Extending these insights to the linkage formation paths of nascent ventures, we expect that their small organizational size in terms of human resources influences whether alliances can be formed at all (Almeida et al. 2003)—a sequence pattern which Shi and Prescott (2011) call “cipher sequence”. In view of this resource scarcity, we expect, first, that the dominant path chosen by nascent ventures during their new product development process is not to form any linkages to external partners but to rather develop their new product internally. Second, if products can no longer be developed in-house, we expect that the human resource scarcity of nascent ventures leads them to form only one linkage type, namely, either exploration- or exploitation-oriented linkages: a sequence which was called “unitary sequence” (Shi and Prescott 2011). The choice of forming only one linkage reflects the high costs associated with identifying trustworthy linkage partners. Given that each new linkage adds additional costs to the resource scarce venture (Desa and Basu 2013), we expect that the latter need to aim at cost minimization when forming external linkages. Hence, we expect human resource scarcity to not only make linkage formation challenging but also to stimulate distinct paths of linkage formation activities during the new product development process of nascent ventures. Based on this reasoning, we develop the following two propositions:

Proposition 1:

During the new product development process, a frequently pursued path consists in developing the new product in-house without forming any linkages to external partners.

Proposition 2:

If linkages to external partners are formed during the new product development process, a frequently pursued path consists in combining in-house development with just one linkage, namely, either exploration or exploitation linkages to external partners.

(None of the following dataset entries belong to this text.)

(* ===== verification/MatchingEngine.v ===== *)
(** * MatchingEngine (common/engine/matching_engine.hpp, matching_engine.cpp)

    One instrument's order book: its state and its operations, as the sources
    write them.  The trade handler is a callback on a state of the caller's
    choice; it may fail, and then the operation fails the same way.  The arena
    that backs the containers is memory management and has no counterpart. *)

From S2P Require Import Prelude Interfaces CoreTypes Seqlock FlatMap.

Local Open Scope Z_scope.

Record RestingOrder := mkResting {
  ro_orderId_ : OrderId;
  ro_userId_ : UserId;
  ro_volume_ : Volume;
}.

Record OrderLocation := mkLocation {
  ol_side_ : Side;
  ol_price_ : Price;
  ol_userId_ : UserId;
}.

#[export] Instance RestingOrder_eq_dec : EqDecision RestingOrder.
Proof. solve_decision. Defined.
#[export] Instance OrderLocation_eq_dec : EqDecision OrderLocation.
Proof. solve_decision. Defined.

(** std::deque, front = oldest. *)
Notation PriceLevel := (list RestingOrder).
Notation Book := (flat_map PriceLevel).

(** The orderings of the two books: best (highest) bid first, best (lowest) ask
    first. *)
Definition bids_comp : Price → Price → bool := st_gtb.
Definition asks_comp : Price → Price → bool := st_ltb.

(** orderIndex_ is an unordered_dense::map<OrderId, OrderLocation>. *)
Notation OrderIndexType := (UMap OrderId OrderLocation).
Notation OrderIndexLaws := (UMapLaws OrderId OrderLocation).

Record MatchingEngine (Index : Type) := mkEngine {
  bids_ : Book;
  asks_ : Book;
  orderIndex_ : Index;
  midPrice_ : Seqlock (option Price);
}.
Arguments mkEngine {Index} _ _ _ _.
Arguments bids_ {Index} _.
Arguments asks_ {Index} _.
Arguments orderIndex_ {Index} _.
Arguments midPrice_ {Index} _.

Section Engine.
Context {Ticker : Type} {Index : Type} `{!OrderIndexType Index}.

Definition engine_init : MatchingEngine Index :=
  mkEngine [] [] um_empty (seqlock_init None).

(** ** Match *)

Section Matching.
Context {H : Type} (onTrade : Trade Ticker → H → Outcome H).

(** The trade one step of the inner loop reports. *)
Definition fill_trade (incoming : OrderAdd Ticker) (levelPrice : Price)
    (resting : RestingOrder) (traded : Volume) : Trade Ticker :=
  {| tr_makerId_ := ro_userId_ resting;
     tr_takerId_ := oa_userId_ incoming;
     tr_makerOrderId_ := ro_orderId_ resting;
     tr_takerOrderId_ := oa_orderId_ incoming;
     tr_ticker_ := oa_ticker_ incoming;
     tr_takerSide_ := oa_side_ incoming;
     tr_executionPrice_ := levelPrice;
     tr_volume_ := traded |}.

(** The inner loop: fills [incoming] against one price level, oldest order first. *)
Fixpoint MatchLevel (fuel : nat) (incoming : OrderAdd Ticker) (levelPrice : Price)
    (level : PriceLevel) (index : Index) (remaining : Volume) (h : H)
    : Outcome (PriceLevel * Index * Volume * H) :=
  match fuel with
  | O => OutOfFuel
  | S fuel' =>
      match level with
      | resting :: rest =>
          if st_gtb remaining (Strong 0) then
            let traded := st_min remaining (ro_volume_ resting) in
            h ← onTrade (fill_trade incoming levelPrice resting traded) h;
            remaining ← st_sub_assign remaining traded;
            volume ← st_sub_assign (ro_volume_ resting) traded;
            if st_eqb volume (Strong 0) then
              MatchLevel fuel' incoming levelPrice rest
                (um_erase (ro_orderId_ resting) index) remaining h
            else
              MatchLevel fuel' incoming levelPrice
                (mkResting (ro_orderId_ resting) (ro_userId_ resting) volume :: rest)
                index remaining h
          else Ok (level, index, remaining, h)
      | [] => Ok (level, index, remaining, h)
      end
  end.

(** The outer loop: walks the book best price first while the prices cross. *)
Fixpoint MatchBook (fuel : nat) (priceCrosses : Price → Price → bool)
    (incoming : OrderAdd Ticker) (book : Book) (index : Index) (remaining : Volume) (h : H)
    : Outcome (Book * Index * Volume * H) :=
  match fuel with
  | O => OutOfFuel
  | S fuel' =>
      match book with
      | (levelPrice, level) :: book' =>
          if st_gtb remaining (Strong 0) then
            if negb (priceCrosses (oa_price_ incoming) levelPrice) then
              Ok (book, index, remaining, h)
            else
              '(level, index, remaining, h) ←
                MatchLevel (S (length level)) incoming levelPrice level index remaining h;
              match level with
              | [] => MatchBook fuel' priceCrosses incoming book' index remaining h
              | _ => MatchBook fuel' priceCrosses incoming ((levelPrice, level) :: book')
                       index remaining h
              end
          else Ok (book, index, remaining, h)
      | [] => Ok (book, index, remaining, h)
      end
  end.

Definition Match (priceCrosses : Price → Price → bool) (book : Book)
    (incoming : OrderAdd Ticker) (index : Index) (remaining : Volume) (h : H)
    : Outcome (Book * Index * Volume * H) :=
  MatchBook (S (length book)) priceCrosses incoming book index remaining h.

End Matching.

(** ** Rest, EraseFromBook, UpdateMidPrice *)

Definition Rest (order : OrderAdd Ticker) (remaining : Volume)
    (e : MatchingEngine Index) : MatchingEngine Index :=
  let push_back (level : PriceLevel) : PriceLevel :=
    level ++ [mkResting (oa_orderId_ order) (oa_userId_ order) remaining] in
  let location := mkLocation (oa_side_ order) (oa_price_ order) (oa_userId_ order) in
  let index := um_set (oa_orderId_ order) location (orderIndex_ e) in
  match oa_side_ order with
  | Buy => mkEngine (fm_subscript bids_comp [] (oa_price_ order) push_back (bids_ e))
             (asks_ e) index (midPrice_ e)
  | Sell => mkEngine (bids_ e)
             (fm_subscript asks_comp [] (oa_price_ order) push_back (asks_ e))
             index (midPrice_ e)
  end.

Definition EraseFromBook (comp : Price → Price → bool) (book : Book)
    (price : Price) (orderId : OrderId) : Book :=
  match fm_find comp price book with
  | None => book
  | Some level =>
      let level := filter (λ o, ro_orderId_ o ≠ orderId) level in
      match level with
      | [] => fm_erase comp price book
      | _ => fm_update comp price (λ _, level) book
      end
  end.

Definition UpdateMidPrice (e : MatchingEngine Index) : Outcome (MatchingEngine Index) :=
  let publish mid := mkEngine (bids_ e) (asks_ e) (orderIndex_ e)
                       (Store (Some mid) (midPrice_ e)) in
  match bids_ e, asks_ e with
  | (bid, _) :: _, (ask, _) :: _ =>
      sum ← value bid ⊞ value ask;
      mid ← i64_div sum 2;
      Ok (publish (Strong mid))
  | (bid, _) :: _, [] => Ok (publish bid)
  | [], (ask, _) :: _ => Ok (publish ask)
  | [], [] => Ok e
  end.

(** midPrice_.Load() from the thread that owns the engine. *)
Definition MidPrice (e : MatchingEngine Index) : Outcome (option Price) :=
  Load 1 (midPrice_ e).

(** ** The handlers *)

Definition OnOrderAdd {H} (onTrade : Trade Ticker → H → Outcome H)
    (order : OrderAdd Ticker) (e : MatchingEngine Index) (h : H)
    : Outcome (MatchingEngine Index * H) :=
  let remaining := oa_volume_ order in
  '(e, remaining, h) ←
    match oa_side_ order with
    | Buy =>
        '(asks, index, remaining, h) ←
          Match onTrade (λ buyPrice askPrice, st_geb buyPrice askPrice)
            (asks_ e) order (orderIndex_ e) remaining h;
        Ok (mkEngine (bids_ e) asks index (midPrice_ e), remaining, h)
    | Sell =>
        '(bids, index, remaining, h) ←
          Match onTrade (λ sellPrice bidPrice, st_leb sellPrice bidPrice)
            (bids_ e) order (orderIndex_ e) remaining h;
        Ok (mkEngine bids (asks_ e) index (midPrice_ e), remaining, h)
    end;
  let e := if st_gtb remaining (Strong 0) then Rest order remaining e else e in
  e ← UpdateMidPrice e;
  Ok (e, h).

Definition OnOrderCancel (cancel : OrderCancel Ticker) (e : MatchingEngine Index)
    : Outcome (MatchingEngine Index) :=
  match um_find (oc_orderId_ cancel) (orderIndex_ e) with
  | None => Ok e
  | Some location =>
      if negb (st_eqb (ol_userId_ location) (oc_userId_ cancel)) then Ok e
      else
        let '(bids, asks) :=
          match ol_side_ location with
          | Buy => (EraseFromBook bids_comp (bids_ e) (ol_price_ location)
                      (oc_orderId_ cancel), asks_ e)
          | Sell => (bids_ e, EraseFromBook asks_comp (asks_ e) (ol_price_ location)
                      (oc_orderId_ cancel))
          end in
        let index := um_erase (oc_orderId_ cancel) (orderIndex_ e) in
        UpdateMidPrice (mkEngine bids asks index (midPrice_ e))
  end.

End Engine.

2.2 Drivers of linkage formation paths of nascent ventures

We argue that resource scarcity not only explains distinct paths of linkage formation but also helps to explain the underlying drivers of these paths. We develop a set of hypotheses about the “why,” i.e., about the circumstances in which nascent ventures pursue any of these paths. In doing so, we build on our previous reasoning that a venture’s resource scarcity chiefly determines its choice of linkage formation path.

As nascent ventures are resource scarce and external linkages entail costs, in particular search costs and costs of making connections to external parties (Hennart 1991), the degree of resource scarcity affects which paths can be pursued and which linkages can be formed. We therefore argue that the formation and choice of linkages needs to be understood as a trade-off between these costs and the resources available that allow for such a search. A fundamentally important condition that shapes a venture’s opportunities to pursue a linkage formation path is its human resources. While also financial resources can limit a venture’s opportunities as they are interrelated to hiring decisions (van Burg et al. 2012), recent evidence shows that it is in particular human capital which shapes the learning behavior of entrepreneurs (Zhao et al. 2020; Grilli et al. 2014) and, more specifically, the formation of alliances (Grilli and Murtinu 2018). Depending on the human resources available, opportunities to follow pathways creating and entering external linkages should therefore differ substantially across firms (Ahuja 2000; Hoang and Antoncic 2003).

Nascent ventures are extremely resource scarce as they often consist only of the entrepreneur herself. When nascent ventures are of such small size, the entrepreneur herself needs to be a jack-of-all-trades. With regard to the linkage formation path chosen, she does not only carry out the search of potential external partners but also is the one who takes strategic decisions about whether, or not, to form external linkages. The search for external partners thus causes particularly high opportunity costs, because external search activities take the entrepreneur’s attention away from other internal activities (Dahlander et al. 2016). Given that attention is a fixed resource and not infinitely elastic, small nascent ventures tend to have less opportunities to search for external partners. Individual entrepreneurs can simply not scale up as larger ventures can so that “lone entrepreneurs” (Klotz et al. 2014), which are neither equipped with co-founders nor employees, have a finite search time (Dahlander et al. 2016). We therefore expect that nascent ventures with limited resources in terms of their founders have hardly any opportunities to pursue pathways during which linkages to external partners are formed, including both market- and research-oriented linkages, whereas firms with larger founder teams have more resources to build up either type of linkages:

  • Hypothesis 1: During their new product development process, nascent ventures with more founders are less likely than founder-scarce ventures to pursue a path where products are solely developed in-house and more likely to pursue a path where external linkages are formed.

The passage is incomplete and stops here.